What USDA hardiness zone does streptocarpus 'purple haze' grow in?
Streptocarpus 'Purple Haze' is rated for USDA zone 10-11 (indoor in most US and UK homes) and RHS hardiness H1b. Outside that range, grow it as a container plant that overwinters indoors before the first hard frost.
Streptocarpus 'Purple Haze' deep-dive guides
Every aspect of streptocarpus 'purple haze' care, each with its own calibrated guide:
- Streptocarpus 'Purple Haze' watering schedule
- Streptocarpus 'Purple Haze' light requirements
- Best soil mix for streptocarpus 'purple haze'
- Streptocarpus 'Purple Haze' fertilizing guide
- When to repot streptocarpus 'purple haze'
- How to propagate streptocarpus 'purple haze'
- Streptocarpus 'Purple Haze' growth rate & size
- Streptocarpus 'Purple Haze' cold hardiness
- Streptocarpus 'Purple Haze' temperature & humidity
- Is streptocarpus 'purple haze' toxic to cats & dogs?

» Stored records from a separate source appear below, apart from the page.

(* ===== verification/JsValue.v ===== *)
(** * JsValue: the fragment of JavaScript the sources rely on

    Values, truthiness ([!v], [a || b], [if (v)]), property access
    ([v.k], which throws a [TypeError] when [v] is [undefined] or
    [null]), object literals and parameter destructuring.  Numbers are
    integers; prototype properties other than [length] are not
    modelled, so reading one yields [undefined]. *)

From S2P Require Import Prelude.

(** ** Values and exceptions *)

Inductive jsval : Type :=
| JUndefined
| JNull
| JBool (b : bool)
| JNum (n : Z)
| JStr (s : string)
| JArr (l : list jsval)
| JObj (o : gmap string jsval).

Inductive js_error : Type :=
| TypeError (msg : string)
| Error (msg : string)
| NotFound (what : string).

#[export] Instance js_error_eq_dec : EqDecision js_error.
Proof. solve_decision. Defined.

#[export] Instance jsval_inhabited : Inhabited jsval := populate JUndefined.

(** A computation that may throw. *)
Abbreviation js A := (outcome js_error A).

(** ** Type tags and truthiness *)

(** The [typeof] operator. *)
Definition js_typeof (v : jsval) : string :=
  match v with
  | JUndefined => "undefined"
  | JNull => "object"
  | JBool _ => "boolean"
  | JNum _ => "number"
  | JStr _ => "string"
  | JArr _ => "object"
  | JObj _ => "object"
  end.

(** ToBoolean: [undefined], [null], [false], [0] and the empty string
    are falsy; every other value, every object included, is truthy. *)
Definition truthy (v : jsval) : bool :=
  match v with
  | JUndefined => false
  | JNull => false
  | JBool b => b
  | JNum n => negb (Z.eqb n 0)
  | JStr s => negb (String.eqb s "")
  | JArr _ => true
  | JObj _ => true
  end.

(** [!v] *)
Definition js_not (v : jsval) : bool := negb (truthy v).

(** [a || b]: the left operand when it is truthy, the right one otherwise. *)
Definition js_or (a b : jsval) : jsval := if truthy a then a else b.

(** [v === null || typeof v === 'undefined'] *)
Definition is_nullish (v : jsval) : bool :=
  match v with
  | JUndefined | JNull => true
  | _ => false
  end.

(** ** Property access *)

(** [v.k].  Reading a property of [undefined] or [null] throws; a
    missing property of an object reads as [undefined]; strings and
    arrays have [length]; other primitives have no own properties. *)
Definition get_prop (v : jsval) (k : string) : js jsval :=
  match v with
  | JUndefined => Thrown (TypeError ("Cannot read property '" +:+ k +:+ "' of undefined"))
  | JNull => Thrown (TypeError ("Cannot read property '" +:+ k +:+ "' of null"))
  | JObj o => Ok (default JUndefined (o !! k))
  | JStr s => Ok (if String.eqb k "length" then JNum (Z.of_nat (String.length s)) else JUndefined)
  | JArr l => Ok (if String.eqb k "length" then JNum (Z.of_nat (length l)) else JUndefined)
  | JBool _ | JNum _ => Ok JUndefined
  end.

(** An object literal [{ k1: v1, ..., kn: vn }]: a later duplicate key
    overrides an earlier one. *)
Definition js_object (kvs : list (string * jsval)) : jsval :=
  JObj (foldl (fun o kv => <[kv.1 := kv.2]> o) ∅ kvs).

(** ** Views of a value at a type the callee expects *)

Definition as_string (v : jsval) : option string :=
  match v with JStr s => Some s | _ => None end.

Definition as_object (v : jsval) : option (gmap string jsval) :=
  match v with JObj o => Some o | _ => None end.

(** ** Truthiness *)

Inductive falsy : jsval -> Prop :=
| falsy_undefined : falsy JUndefined
| falsy_null : falsy JNull
| falsy_false : falsy (JBool false)
| falsy_zero : falsy (JNum 0)
| falsy_empty : falsy (JStr "").

#[export] Hint Constructors falsy : notedly.

Lemma string_eqb_empty (s : string) : String.eqb s "" = true <-> s = "".
Proof. apply String.eqb_eq. Qed.

(** The falsy values are exactly these five. *)
Lemma truthy_false_iff (v : jsval) : truthy v = false <-> falsy v.
Proof.
  split.
  - destruct v as [| |[]|n|s| |]; simpl; try done; try constructor.
    + rewrite negb_false_iff, Z.eqb_eq. intros ->. constructor.
    + rewrite negb_false_iff, String.eqb_eq. intros ->. constructor.
  - by destruct 1.
Qed.

Lemma truthy_true_iff (v : jsval) : truthy v = true <-> ~ falsy v.
Proof. rewrite <- truthy_false_iff. destruct (truthy v); naive_solver. Qed.

Lemma js_not_true_iff (v : jsval) : js_not v = true <-> falsy v.
Proof. unfold js_not. rewrite negb_true_iff. apply truthy_false_iff. Qed.

Lemma truthy_obj (o : gmap string jsval) : truthy (JObj o) = true.
Proof. reflexivity. Qed.

Lemma truthy_str (s : string) : truthy (JStr s) = true <-> s ≠ "".
Proof.
  simpl. rewrite negb_true_iff, <- not_true_iff_false. by rewrite String.eqb_eq.
Qed.

Lemma truthy_not_nullish (v : jsval) : truthy v = true -> is_nullish v = false.
Proof. by destruct v. Qed.

(** ** The [||] operator *)

Lemma js_or_truthy_l (a b : jsval) : truthy a = true -> js_or a b = a.
Proof. unfold js_or. by intros ->. Qed.

Lemma js_or_falsy_l (a b : jsval) : truthy a = false -> js_or a b = b.
Proof. unfold js_or. by intros ->. Qed.

(** [a || b] is truthy exactly when one of the operands is. *)
Lemma truthy_js_or (a b : jsval) : truthy (js_or a b) = truthy a || truthy b.
Proof. unfold js_or. by destruct (truthy a) eqn:Ha. Qed.

(** ** Property access *)

(** An access throws exactly on [undefined] and [null]. *)
Lemma get_prop_is_ok (v : jsval) (k : string) :
  is_ok (get_prop v k) = negb (is_nullish v).
Proof. by destruct v. Qed.

Lemma get_prop_truthy (v : jsval) (k : string) :
  truthy v = true -> exists w, get_prop v k = Ok w.
Proof. destruct v; simpl; try done; eauto. Qed.

Lemma get_prop_obj (o : gmap string jsval) (k : string) :
  get_prop (JObj o) k = Ok (default JUndefined (o !! k)).
Proof. reflexivity. Qed.

Lemma get_prop_obj_Some (o : gmap string jsval) (k : string) (v : jsval) :
  o !! k = Some v -> get_prop (JObj o) k = Ok v.
Proof. simpl. by intros ->. Qed.

Lemma get_prop_obj_None (o : gmap string jsval) (k : string) :
  o !! k = None -> get_prop (JObj o) k = Ok JUndefined.
Proof. simpl. by intros ->. Qed.

(** A thrown access is a [TypeError]. *)
Lemma get_prop_thrown (v : jsval) (k : string) (e : js_error) :
  get_prop v k = Thrown e -> is_nullish v = true /\ exists msg, e = TypeError msg.
Proof. destruct v; simpl; intros; simplify_eq; eauto. Qed.

#[export] Hint Rewrite get_prop_obj : notedly_rw.
#[export] Hint Resolve get_prop_obj_Some get_prop_obj_None : notedly.

(** ** Object literals *)

Lemma js_object_nil : js_object [] = JObj ∅.
Proof. reflexivity. Qed.

Lemma js_object_snoc (kvs : list (string * jsval)) (k : string) (v : jsval) (o : gmap string jsval) :
  js_object kvs = JObj o -> js_object (kvs ++ [(k, v)]) = JObj (<[k := v]> o).
Proof. unfold js_object. rewrite foldl_app. simpl. by intros [= ->]. Qed.

(** A two-field literal, the shape of the context object. *)
Lemma js_object_pair (k1 k2 : string) (v1 v2 : jsval) :
  js_object [(k1, v1); (k2, v2)] = JObj (<[k2 := v2]> (<[k1 := v1]> ∅)).
Proof. reflexivity. Qed.

Lemma get_prop_js_object_pair_1 (k1 k2 : string) (v1 v2 : jsval) :
  k1 ≠ k2 -> get_prop (js_object [(k1, v1); (k2, v2)]) k1 = Ok v1.
Proof.
  intros Hne. rewrite js_object_pair. apply get_prop_obj_Some.
  by rewrite lookup_insert_ne, lookup_insert_eq.
Qed.

Lemma get_prop_js_object_pair_2 (k1 k2 : string) (v1 v2 : jsval) :
  get_prop (js_object [(k1, v1); (k2, v2)]) k2 = Ok v2.
Proof. rewrite js_object_pair. apply get_prop_obj_Some. by rewrite lookup_insert_eq. Qed.

Lemma get_prop_js_object_pair_other (k1 k2 k : string) (v1 v2 : jsval) :
  k ≠ k1 -> k ≠ k2 -> get_prop (js_object [(k1, v1); (k2, v2)]) k = Ok JUndefined.
Proof.
  intros H1 H2. rewrite js_object_pair. apply get_prop_obj_None.
  by rewrite !lookup_insert_ne, lookup_empty.
Qed.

- Is streptocarpus 'purple haze' toxic to cats?
- Is streptocarpus 'purple haze' toxic to dogs?
- Getting streptocarpus 'purple haze' to bloom
Featured in these plant shortlists
Streptocarpus 'Purple Haze' qualifies for 9 curated Growli shortlists — each one filtered objectively from our structured plant-care library, so the selection is consistent and checkable:
- Best pet-safe houseplants — Houseplants the ASPCA lists as non-toxic to cats and dogs — every one verified against the ASPCA toxic and non-toxic plant list.
- Best plants for a north-facing window — Houseplants for a north-facing window: bright, even, indirect light and no scorching direct sun. Each pick verified against its documented light needs.
- Best flowering houseplants — Indoor plants grown for their blooms — selected from the flowering species in Growli’s plant-care library.
- Best pet-safe flowering plants — Flowering houseplants the ASPCA lists as non-toxic to cats and dogs — colour and blooms in a pet home, without the worry.
- Best pet-safe plants for bright light — Non-toxic to cats and dogs and happy in a bright, sunny spot — safe plants for your best-lit windowsill.
- Best small & tabletop houseplants — Compact houseplants that stay under about 40 cm — desk, shelf and windowsill plants that never outgrow a small space.
- Best cat-safe plants — Houseplants the ASPCA lists as non-toxic to cats (and dogs) — safe greenery for a home with a curious cat.
- Best dog-safe plants — Houseplants the ASPCA lists as non-toxic to dogs (and cats) — safe greenery for a home with a curious dog.
- Best small pet-safe plants — Compact, tabletop houseplants that are also ASPCA non-toxic to cats and dogs — safe greenery for a desk or shelf.
- Browse all 29 plant shortlists — pet-safe, low-light, drought-tolerant and more
Related guides
Streptocarpus 'Purple Haze' is also commonly called Cape primrose or purple haze streptocarpus.